How the “official” birth rate in non-government controlled areas became a source of disinformation
Birth rate is a good indicator of many development statistics in a given area, including stability and quality of life. In Ukraine, fertility rates have been declining since the fall of the Soviet Union in 1991. In the non-government-controlled areas of eastern Ukraine, reported birth rates indicate disinformation and a likely propaganda campaign.
Reliable population numbers in the non-government-controlled areas of Ukraine are nonexistent as “official” information from the so-called Luhansk and Donetsk People’s Republics (LNR and DNR or L/DNR) cannot be verified due to lack of access and potential interference from “governing” bodies. However, reports of “official” data are useful to keep in mind when looking at the areas as well as a potential indicator of something other than birth rate.
The so-called Luhansk and Donetsk city administrations each respectively publish weekly announcements of the number of babies born in their cities, dispersed among other news such as shelling incidents, critical infrastructure status, and local events. Again, these numbers themselves should be taken with a degree of skepticism as they are “official” numbers from the so-called L/DNR, and cannot be verified. The charts above show the reported weekly births from August 28-October 29, 2017.
The announcements are always presented positively, portraying happy and healthy family life in the Russian-led separatist areas.
For example, in a “Luhansk City Administration” press announcement, the chief doctor of a children’s hospital in Luhansk reported that the birth rate for the first half of 2017 “increased by more than 6% compared to the previous year.” Narratives about population and birth rate deriving from the non-government-controlled areas all take a similar “positive” approach, consistently speaking towards an increase and improvement.
In an English language interview by “official” Russian-led separatist “state media” DONi Donbass News Agency, the “head” of the so-called Donetsk People’s Republic (DNR) Aleksandr Zakharchenko reported the so-called DNR’s “growing” birth rate is an indication of the so-called DNR’s population belief in the “country and future in the conditions of war, daily shellings, and military operations.” The DONi Donbass News Agency is self-described “to collect and share trusted and confirmed information from Donbass people’s republics” — as “official state media” of the Russian-led separatist area the interview should be considered as propaganda.

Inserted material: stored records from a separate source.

(** * LRU cache with size-ordered eviction: model and verification

    Shallow embedding of [lru.h] (classes [LRUCacheElement] and [LRUCache])
    and of [lru_size_order.h] (class [LRUCacheSizeOrder]).

    Representation choices, following the C++ data layout:
    - [int64_t] values are integers of [Z]; every arithmetic result is
      brought back into range with [wrap_i64] (two's complement), and the
      [size_t] parameter of [LRUCacheSizeOrder::updateElement] with
      [wrap_u64];
    - the cache elements are heap objects shared between the recency list,
      the key map and (through list iterators) the size-ordered map.  The
      key map [std::map<PK, shared_ptr<LRUCacheElement>>] is the store of
      these objects, a [gmap] from primary key to element record; the
      recency list holds the primary keys of the elements it points to,
      oldest first; an entry of the size-ordered map designates the element
      whose primary key it carries.  A key without an element in the store
      does not occur in a cache built by the operations (see [wf]); the
      loops pass over it;
    - the object behind a weak pointer is an [ObjId]; whether [lock()]
      succeeds is decided by the owners, so every operation that locks a
      weak pointer takes an oracle [live : ObjId -> bool];
    - [std::time(nullptr)] is the argument [now];
    - [size_t] and [time_t] are 64 bits wide, as on the POSIX platforms the
      test program is written for; an overflow of signed arithmetic wraps
      around. *)

From Stdlib Require Import ZArith List Bool Lia Sorting.Sorted Strings.Byte.
From stdpp Require Import gmap list sorting.
Import ListNotations.

Open Scope Z_scope.

(** ** Machine integers *)

Definition wrap_i64 (z : Z) : Z := (z + 2 ^ 63) mod 2 ^ 64 - 2 ^ 63.
Definition wrap_u64 (z : Z) : Z := z mod 2 ^ 64.

Definition in_i64 (z : Z) : Prop := - 2 ^ 63 <= z < 2 ^ 63.

(** ** Cache elements *)

Definition ObjId := nat.

(** [LRUCacheElement<T,PK>]; the list iterator [mElementInListItr] is the
    position of [mPrimaryKey] in the recency list.  The last field is the
    marker of the size-ordered cleanup, see [getMarkSizeWiseCleanup]. *)
Record LRUCacheElement := mkElement {
  mLastAccessTime : Z;
  mSize : Z;
  mWeakPointerElement : ObjId;
  mPrimaryKey : Z;
  mMarkSizeWiseCleanup : bool
}.

(** [std::make_shared<LRUCacheElement<T,PK>>(element, key)] *)
Definition newElement (element : ObjId) (key : Z) : LRUCacheElement :=
  mkElement 0 0 element key false.

Definition setSize (size : Z) (e : LRUCacheElement) : LRUCacheElement :=
  mkElement (mLastAccessTime e) size (mWeakPointerElement e) (mPrimaryKey e)
            (mMarkSizeWiseCleanup e).

Definition updateAccessTime (now : Z) (e : LRUCacheElement) : LRUCacheElement :=
  mkElement now (mSize e) (mWeakPointerElement e) (mPrimaryKey e)
            (mMarkSizeWiseCleanup e).

(** Modelled from the spec: the accessor [getAccessTime] of [last_access];
    [lru_size_order.h] calls it and its declaration is not in the sources. *)
Definition getAccessTime (e : LRUCacheElement) : Z := mLastAccessTime e.

(** Modelled from the spec: the accessor [getMarkSizeWiseCleanup] of the flag
    [pending_size_eviction], false for a new element; [lru_size_order.h]
    calls it and its declaration is not in the sources. *)
Definition getMarkSizeWiseCleanup (e : LRUCacheElement) : bool :=
  mMarkSizeWiseCleanup e.

(** Modelled from the spec: the setter [setMarkSizeWiseCleanup] of the flag
    [pending_size_eviction]; [lru_size_order.h] calls it and its declaration
    is not in the sources. *)
Definition setMarkSizeWiseCleanup (b : bool) (e : LRUCacheElement) : LRUCacheElement :=
  mkElement (mLastAccessTime e) (mSize e) (mWeakPointerElement e) (mPrimaryKey e) b.

(** [std::list::erase] at the node of the element with primary key [k]. *)
Fixpoint list_erase (k : Z) (l : list Z) : list Z :=
  match l with
  | [] => []
  | x :: l' => if Z.eqb x k then l' else x :: list_erase k l'
  end.

(** [toClean.push_back(shrPointerEl)] guarded by [if (shrPointerEl)]. *)
Definition push_if_locked (live : ObjId -> bool) (e : LRUCacheElement)
    (toClean : list ObjId) : list ObjId :=
  if live (mWeakPointerElement e) then toClean ++ [mWeakPointerElement e] else toClean.

(** What a thread does to the element mutex and to the owners' objects. *)
Inductive event :=
  | Acquire
  | Release
  | Cleanup (o : ObjId).

(** ** The plain cache: class [LRUCache] *)

Module LRU.

Record LRUCache := mkCache {
  mListOfElements : list Z;
  mMapOfElements : gmap Z LRUCacheElement;
  mTotalSize : Z;
  mMaxSizeSoft : Z;
  mMaxSizeHard : Z;
  mCleanScheduleMs : Z;
  mCleanerThread : bool
}.

(** Constructor. *)
Definition new (maxSizeSoft maxSizeHard cleanScheduleMs : Z) : LRUCache :=
  mkCache [] ∅ 0 maxSizeSoft maxSizeHard cleanScheduleMs
          (negb (Z.eqb cleanScheduleMs 0)).

Definition with_state (c : LRUCache) (l : list Z) (m : gmap Z LRUCacheElement)
    (t : Z) : LRUCache :=
  mkCache l m t (mMaxSizeSoft c) (mMaxSizeHard c) (mCleanScheduleMs c)
          (mCleanerThread c).

(** The [while] loop of [cleanup]; one iteration pops one list node. *)
Fixpoint cleanup_loop (live : ObjId -> bool) (keyToSaveFromPurge : option Z)
    (soft : Z) (l : list Z) (m : gmap Z LRUCacheElement) (total : Z)
    (toClean : list ObjId)
    : list Z * gmap Z LRUCacheElement * Z * list ObjId :=
  match l with
  | [] => (l, m, total, toClean)
  | k :: l' =>
    if Z.ltb soft total then
      match m !! k with
      | Some el =>
        let m' := delete (mPrimaryKey el) m in
        if match keyToSaveFromPurge with
           | None => true
           | Some key => negb (Z.eqb key (mPrimaryKey el))
           end
        then cleanup_loop live keyToSaveFromPurge soft l' m'
               (wrap_i64 (total - mSize el)) (push_if_locked live el toClean)
        else cleanup_loop live keyToSaveFromPurge soft l' m' total toClean
      | None => cleanup_loop live keyToSaveFromPurge soft l' m total toClean
      end
    else (l, m, total, toClean)
  end.

Definition cleanup (live : ObjId -> bool) (keyToSaveFromPurge : option Z)
    (c : LRUCache) : LRUCache * list ObjId :=
  let '(l, m, t, toClean) :=
    cleanup_loop live keyToSaveFromPurge (mMaxSizeSoft c)
      (mListOfElements c) (mMapOfElements c) (mTotalSize c) [] in
  (with_state c l m t, toClean).

(** The lock guard of [cleanup] lives in the inner block. *)
Definition cleanup_events (live : ObjId -> bool) (keyToSaveFromPurge : option Z)
    (c : LRUCache) : list event :=
  [Acquire] ++ [Release] ++ map Cleanup (snd (cleanup live keyToSaveFromPurge c)).

(** The block of [updateElement] that runs under the lock. *)
Definition updateElement_locked (now : Z) (element : ObjId) (key size : Z)
    (c : LRUCache) : LRUCache :=
  let '(cacheElement, l, m, t) :=
    match mMapOfElements c !! key with
    | None =>
      let el := newElement element key in
      (el, mListOfElements c, <[key := el]> (mMapOfElements c), mTotalSize c)
    | Some el =>
      (el, list_erase key (mListOfElements c), mMapOfElements c,
       wrap_i64 (mTotalSize c - mSize el))
    end in
  let cacheElement := updateAccessTime now (setSize size cacheElement) in
  with_state c (l ++ [key]) (<[key := cacheElement]> m) (wrap_i64 (t + size)).

Definition updateElement (live : ObjId -> bool) (now : Z) (element : ObjId)
    (key size : Z) (c : LRUCache) : LRUCache * list ObjId :=
  let size := wrap_i64 size in
  let c1 := updateElement_locked now element key size c in
  if Z.ltb (mMaxSizeHard c1) (mTotalSize c1)
  then cleanup live (Some key) c1
  else (c1, []).

Definition removeElement (key : Z) (c : LRUCache) : LRUCache :=
  match mMapOfElements c !! key with
  | Some cacheElement =>
    with_state c (list_erase key (mListOfElements c))
      (delete key (mMapOfElements c))
      (wrap_i64 (mTotalSize c - mSize cacheElement))
  | None => c
  end.

Definition removeElement_events (key : Z) (c : LRUCache) : list event :=
  [Acquire; Release].

Definition updateElement_events (live : ObjId -> bool) (now : Z)
    (element : ObjId) (key size : Z) (c : LRUCache) : list event :=
  let size := wrap_i64 size in
  let c1 := updateElement_locked now element key size c in
  [Acquire; Release] ++
  (if Z.ltb (mMaxSizeHard c1) (mTotalSize c1)
   then cleanup_events live (Some key) c1
   else []).

(** The calls a client or the cleaner thread makes on a cache. *)
Inductive call :=
  | Update (element : ObjId) (key size : Z)
  | Remove (key : Z)
  | Evict (keyToSaveFromPurge : option Z).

Looking into social media groups, comments on a post about a fire in the maternity ward of a city hospital in Donetsk indicate that hospital conditions are expectedly worse than the L/DNR make them out to be.
Comments discuss the possible cause of the fire, with many members speculating it could be related to the heating system. Following discussions about heating systems in the hospitals, many women reported that, while the maternity ward that caught fire had year-round heating, other hospitals are “disgusting, cold horrible.”
After the outbreak of the conflict, medical institutions near the contact line and in non-government-controlled areas faced serious operational impediments and many ceased operations entirely.
In a report drafted by the Luhansk Regional State Administration, Regional Military-Civil Administration with the support from the United Nations Development Program (UNDP) Recovery Peacebuilding Programme entitled, “The Luhansk Region Development Strategy for the Period until 2020,” one of the objectives includes the rehabilitation and development of regional healthcare infrastructure after the conflict in eastern Ukraine relocated facilities to government-controlled areas and overloaded underfunded and understaffed regional clinics.
In the Donetsk Regional State Administration and UNDP’s “Donetsk Region Development Strategy until 2020” report, a total of 48 healthcare facilities were recorded as destroyed or damaged, with only 23 of those facilities restored, as of May 1, 2016.
Healthcare and other infrastructure were problematic prior to the outbreak of the conflict and only became more dysfunctional since. Along several other critical infrastructure priorities, health services continues to be a focus for humanitarian and development actors in the region. Reports emerging from the Russian-led separatist information space about the functionality of their health care facilities should be taken with a degree of skepticism given the observed situation on the ground by international actors.